#### YOUR TASK
Scan the material for the word "that" and copy each line where it occurs.
┌────────
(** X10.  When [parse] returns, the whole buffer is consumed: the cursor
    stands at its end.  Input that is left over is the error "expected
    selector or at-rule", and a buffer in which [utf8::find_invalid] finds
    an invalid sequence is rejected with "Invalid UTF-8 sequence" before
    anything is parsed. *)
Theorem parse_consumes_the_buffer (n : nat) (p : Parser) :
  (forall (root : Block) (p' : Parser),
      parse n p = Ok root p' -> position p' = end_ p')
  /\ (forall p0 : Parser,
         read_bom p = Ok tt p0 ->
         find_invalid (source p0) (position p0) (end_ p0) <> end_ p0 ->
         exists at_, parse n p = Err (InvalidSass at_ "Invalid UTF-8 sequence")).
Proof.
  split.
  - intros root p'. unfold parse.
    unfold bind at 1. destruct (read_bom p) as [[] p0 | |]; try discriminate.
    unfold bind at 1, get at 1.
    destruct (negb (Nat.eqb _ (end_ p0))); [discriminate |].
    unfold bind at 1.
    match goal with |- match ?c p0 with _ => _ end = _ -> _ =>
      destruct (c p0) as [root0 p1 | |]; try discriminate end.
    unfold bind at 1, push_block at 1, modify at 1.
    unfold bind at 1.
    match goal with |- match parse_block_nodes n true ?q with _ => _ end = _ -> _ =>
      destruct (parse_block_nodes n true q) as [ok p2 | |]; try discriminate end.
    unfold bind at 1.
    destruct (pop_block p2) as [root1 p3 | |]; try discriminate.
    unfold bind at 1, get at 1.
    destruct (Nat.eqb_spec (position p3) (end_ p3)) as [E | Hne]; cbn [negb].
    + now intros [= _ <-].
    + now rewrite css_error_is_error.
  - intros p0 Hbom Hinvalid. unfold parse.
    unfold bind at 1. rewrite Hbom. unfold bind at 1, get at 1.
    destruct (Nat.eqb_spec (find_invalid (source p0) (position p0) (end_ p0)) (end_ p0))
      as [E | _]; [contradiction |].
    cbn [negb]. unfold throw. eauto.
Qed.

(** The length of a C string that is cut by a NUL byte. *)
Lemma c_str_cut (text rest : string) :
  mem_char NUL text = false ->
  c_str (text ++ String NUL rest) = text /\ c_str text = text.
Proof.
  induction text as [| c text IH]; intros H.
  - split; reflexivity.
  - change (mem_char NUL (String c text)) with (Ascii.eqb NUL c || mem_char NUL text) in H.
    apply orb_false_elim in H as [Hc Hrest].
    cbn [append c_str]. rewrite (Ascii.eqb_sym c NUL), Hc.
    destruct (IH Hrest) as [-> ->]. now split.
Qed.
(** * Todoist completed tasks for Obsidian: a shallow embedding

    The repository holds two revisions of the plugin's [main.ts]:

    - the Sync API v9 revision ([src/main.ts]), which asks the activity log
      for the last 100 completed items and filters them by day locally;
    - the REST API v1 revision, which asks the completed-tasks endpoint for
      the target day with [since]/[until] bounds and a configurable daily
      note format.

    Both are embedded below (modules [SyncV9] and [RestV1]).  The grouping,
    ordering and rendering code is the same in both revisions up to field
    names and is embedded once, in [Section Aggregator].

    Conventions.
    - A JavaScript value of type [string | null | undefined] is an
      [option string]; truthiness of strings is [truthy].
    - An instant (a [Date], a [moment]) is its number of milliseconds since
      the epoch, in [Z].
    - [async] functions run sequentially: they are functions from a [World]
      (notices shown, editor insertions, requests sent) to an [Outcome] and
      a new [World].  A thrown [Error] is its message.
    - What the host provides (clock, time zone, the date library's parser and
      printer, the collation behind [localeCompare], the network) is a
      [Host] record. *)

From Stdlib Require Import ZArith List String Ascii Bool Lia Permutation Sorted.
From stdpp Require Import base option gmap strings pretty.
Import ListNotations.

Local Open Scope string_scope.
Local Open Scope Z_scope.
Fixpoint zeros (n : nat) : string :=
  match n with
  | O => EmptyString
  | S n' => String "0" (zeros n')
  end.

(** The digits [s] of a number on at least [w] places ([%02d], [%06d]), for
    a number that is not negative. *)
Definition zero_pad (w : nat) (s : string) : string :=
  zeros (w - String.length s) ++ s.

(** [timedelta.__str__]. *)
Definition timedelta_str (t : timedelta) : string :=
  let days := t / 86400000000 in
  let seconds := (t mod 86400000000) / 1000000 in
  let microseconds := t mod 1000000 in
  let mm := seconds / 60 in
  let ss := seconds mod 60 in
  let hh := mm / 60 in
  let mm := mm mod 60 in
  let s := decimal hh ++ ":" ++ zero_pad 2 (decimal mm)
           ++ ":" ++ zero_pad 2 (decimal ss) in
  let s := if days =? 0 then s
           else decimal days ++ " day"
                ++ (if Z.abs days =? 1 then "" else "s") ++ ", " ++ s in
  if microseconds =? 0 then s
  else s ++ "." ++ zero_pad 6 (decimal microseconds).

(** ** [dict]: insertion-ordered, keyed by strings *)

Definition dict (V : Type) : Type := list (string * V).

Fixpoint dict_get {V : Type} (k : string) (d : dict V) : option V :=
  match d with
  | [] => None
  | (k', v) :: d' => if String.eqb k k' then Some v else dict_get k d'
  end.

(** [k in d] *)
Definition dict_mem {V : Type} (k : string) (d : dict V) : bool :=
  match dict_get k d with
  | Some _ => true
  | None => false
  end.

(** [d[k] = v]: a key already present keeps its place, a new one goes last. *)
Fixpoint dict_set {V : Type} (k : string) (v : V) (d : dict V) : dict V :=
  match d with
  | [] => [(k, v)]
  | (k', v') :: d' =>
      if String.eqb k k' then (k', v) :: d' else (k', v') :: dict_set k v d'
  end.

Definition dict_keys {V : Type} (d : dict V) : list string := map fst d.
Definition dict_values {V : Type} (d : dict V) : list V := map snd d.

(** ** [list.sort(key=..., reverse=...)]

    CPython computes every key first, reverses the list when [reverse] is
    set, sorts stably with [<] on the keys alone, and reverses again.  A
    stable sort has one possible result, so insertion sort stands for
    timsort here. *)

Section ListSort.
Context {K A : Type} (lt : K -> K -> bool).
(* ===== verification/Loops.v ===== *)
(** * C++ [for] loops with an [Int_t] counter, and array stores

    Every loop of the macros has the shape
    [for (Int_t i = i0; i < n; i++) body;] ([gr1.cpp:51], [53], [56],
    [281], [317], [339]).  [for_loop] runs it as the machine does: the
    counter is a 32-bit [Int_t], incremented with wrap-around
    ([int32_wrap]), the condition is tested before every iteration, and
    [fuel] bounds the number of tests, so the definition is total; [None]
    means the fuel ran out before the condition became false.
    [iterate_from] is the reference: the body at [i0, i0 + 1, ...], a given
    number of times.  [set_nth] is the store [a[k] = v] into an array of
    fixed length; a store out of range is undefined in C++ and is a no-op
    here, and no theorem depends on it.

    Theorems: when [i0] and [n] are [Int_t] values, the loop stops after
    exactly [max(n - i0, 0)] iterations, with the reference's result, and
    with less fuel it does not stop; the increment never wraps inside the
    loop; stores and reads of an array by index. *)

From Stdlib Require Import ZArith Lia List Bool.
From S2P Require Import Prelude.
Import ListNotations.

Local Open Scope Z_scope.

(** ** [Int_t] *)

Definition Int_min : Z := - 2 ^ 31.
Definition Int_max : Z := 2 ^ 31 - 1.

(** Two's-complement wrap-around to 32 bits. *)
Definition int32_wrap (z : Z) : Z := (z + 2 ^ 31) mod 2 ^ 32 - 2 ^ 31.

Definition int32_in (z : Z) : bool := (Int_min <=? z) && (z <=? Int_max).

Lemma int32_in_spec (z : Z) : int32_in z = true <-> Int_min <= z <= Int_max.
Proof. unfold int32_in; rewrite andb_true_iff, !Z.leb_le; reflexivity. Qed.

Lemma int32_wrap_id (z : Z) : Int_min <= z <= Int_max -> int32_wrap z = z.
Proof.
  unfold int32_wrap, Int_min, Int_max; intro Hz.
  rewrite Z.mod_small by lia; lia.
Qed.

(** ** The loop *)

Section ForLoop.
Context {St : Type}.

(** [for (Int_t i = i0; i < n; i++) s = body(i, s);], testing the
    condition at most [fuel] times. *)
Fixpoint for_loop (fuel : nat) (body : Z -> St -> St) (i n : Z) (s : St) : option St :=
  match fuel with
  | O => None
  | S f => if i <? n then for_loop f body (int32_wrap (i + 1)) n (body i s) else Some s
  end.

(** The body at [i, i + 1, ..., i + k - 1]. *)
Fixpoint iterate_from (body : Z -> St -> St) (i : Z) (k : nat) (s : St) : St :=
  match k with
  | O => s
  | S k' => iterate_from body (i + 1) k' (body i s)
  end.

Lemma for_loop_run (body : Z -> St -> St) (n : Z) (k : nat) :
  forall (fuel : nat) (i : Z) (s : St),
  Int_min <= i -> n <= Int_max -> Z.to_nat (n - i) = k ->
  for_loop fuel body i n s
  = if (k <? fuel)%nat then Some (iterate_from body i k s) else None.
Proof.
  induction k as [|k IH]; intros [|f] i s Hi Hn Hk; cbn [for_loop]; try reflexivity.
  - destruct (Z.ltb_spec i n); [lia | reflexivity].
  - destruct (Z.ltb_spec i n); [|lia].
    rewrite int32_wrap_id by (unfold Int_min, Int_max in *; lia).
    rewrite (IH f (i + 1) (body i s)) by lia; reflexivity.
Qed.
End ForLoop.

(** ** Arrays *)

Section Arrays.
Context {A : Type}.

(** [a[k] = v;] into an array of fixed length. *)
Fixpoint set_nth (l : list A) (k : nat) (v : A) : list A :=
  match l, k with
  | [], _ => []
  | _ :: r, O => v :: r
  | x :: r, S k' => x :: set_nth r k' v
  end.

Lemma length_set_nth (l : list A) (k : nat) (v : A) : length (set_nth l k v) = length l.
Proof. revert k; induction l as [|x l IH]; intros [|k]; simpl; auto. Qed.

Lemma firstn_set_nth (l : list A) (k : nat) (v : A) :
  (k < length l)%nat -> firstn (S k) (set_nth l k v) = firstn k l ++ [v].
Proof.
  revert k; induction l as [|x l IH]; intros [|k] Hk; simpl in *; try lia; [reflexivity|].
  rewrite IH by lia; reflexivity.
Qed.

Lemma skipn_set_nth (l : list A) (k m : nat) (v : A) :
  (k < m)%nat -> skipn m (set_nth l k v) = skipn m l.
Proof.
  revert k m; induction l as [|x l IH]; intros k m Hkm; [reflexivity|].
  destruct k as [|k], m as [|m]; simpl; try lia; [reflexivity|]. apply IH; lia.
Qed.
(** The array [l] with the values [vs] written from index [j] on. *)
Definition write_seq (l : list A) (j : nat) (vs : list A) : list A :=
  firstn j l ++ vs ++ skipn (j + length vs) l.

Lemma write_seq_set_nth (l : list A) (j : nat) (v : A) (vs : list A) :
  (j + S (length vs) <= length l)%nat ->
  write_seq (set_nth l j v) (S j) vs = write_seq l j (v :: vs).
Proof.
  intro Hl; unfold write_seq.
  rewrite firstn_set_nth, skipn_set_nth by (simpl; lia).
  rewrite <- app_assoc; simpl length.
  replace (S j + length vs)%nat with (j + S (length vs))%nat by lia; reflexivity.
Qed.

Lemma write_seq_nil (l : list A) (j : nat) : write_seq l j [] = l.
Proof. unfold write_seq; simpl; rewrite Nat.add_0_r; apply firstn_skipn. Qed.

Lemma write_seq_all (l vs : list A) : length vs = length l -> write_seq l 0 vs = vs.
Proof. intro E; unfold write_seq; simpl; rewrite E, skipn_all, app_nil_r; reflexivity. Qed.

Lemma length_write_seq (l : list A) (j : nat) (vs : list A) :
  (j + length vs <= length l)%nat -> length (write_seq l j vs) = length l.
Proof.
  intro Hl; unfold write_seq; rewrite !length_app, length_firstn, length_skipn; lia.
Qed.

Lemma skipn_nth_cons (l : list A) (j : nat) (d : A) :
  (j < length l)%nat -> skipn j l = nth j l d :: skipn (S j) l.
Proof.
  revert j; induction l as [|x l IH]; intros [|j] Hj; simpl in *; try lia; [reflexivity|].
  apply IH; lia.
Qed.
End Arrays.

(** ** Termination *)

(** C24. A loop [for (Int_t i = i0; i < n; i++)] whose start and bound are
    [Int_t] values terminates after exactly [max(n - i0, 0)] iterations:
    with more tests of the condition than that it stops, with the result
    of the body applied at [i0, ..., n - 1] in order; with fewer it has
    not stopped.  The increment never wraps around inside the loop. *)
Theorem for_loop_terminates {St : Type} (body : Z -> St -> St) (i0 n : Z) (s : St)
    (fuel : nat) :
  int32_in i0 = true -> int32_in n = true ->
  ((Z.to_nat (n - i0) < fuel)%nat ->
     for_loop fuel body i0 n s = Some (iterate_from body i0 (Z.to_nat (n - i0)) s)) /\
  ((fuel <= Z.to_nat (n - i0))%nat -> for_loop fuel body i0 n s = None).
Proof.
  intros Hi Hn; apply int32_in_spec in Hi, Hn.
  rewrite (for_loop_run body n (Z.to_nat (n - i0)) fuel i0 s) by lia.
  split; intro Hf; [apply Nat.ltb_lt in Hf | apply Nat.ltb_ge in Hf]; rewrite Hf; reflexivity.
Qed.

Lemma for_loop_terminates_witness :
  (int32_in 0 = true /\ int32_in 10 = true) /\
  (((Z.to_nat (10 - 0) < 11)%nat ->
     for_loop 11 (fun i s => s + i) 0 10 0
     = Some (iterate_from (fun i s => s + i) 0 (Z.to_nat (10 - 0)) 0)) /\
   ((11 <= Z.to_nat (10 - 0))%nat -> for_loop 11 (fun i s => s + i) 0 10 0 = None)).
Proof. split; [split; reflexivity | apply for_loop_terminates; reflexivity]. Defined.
└────────
#### WRITTEN RESPONSE
    stands at its end.  Input that is left over is the error "expected
(** The length of a C string that is cut by a NUL byte. *)
    a number that is not negative. *)
    with more tests of the condition than that it stops, with the result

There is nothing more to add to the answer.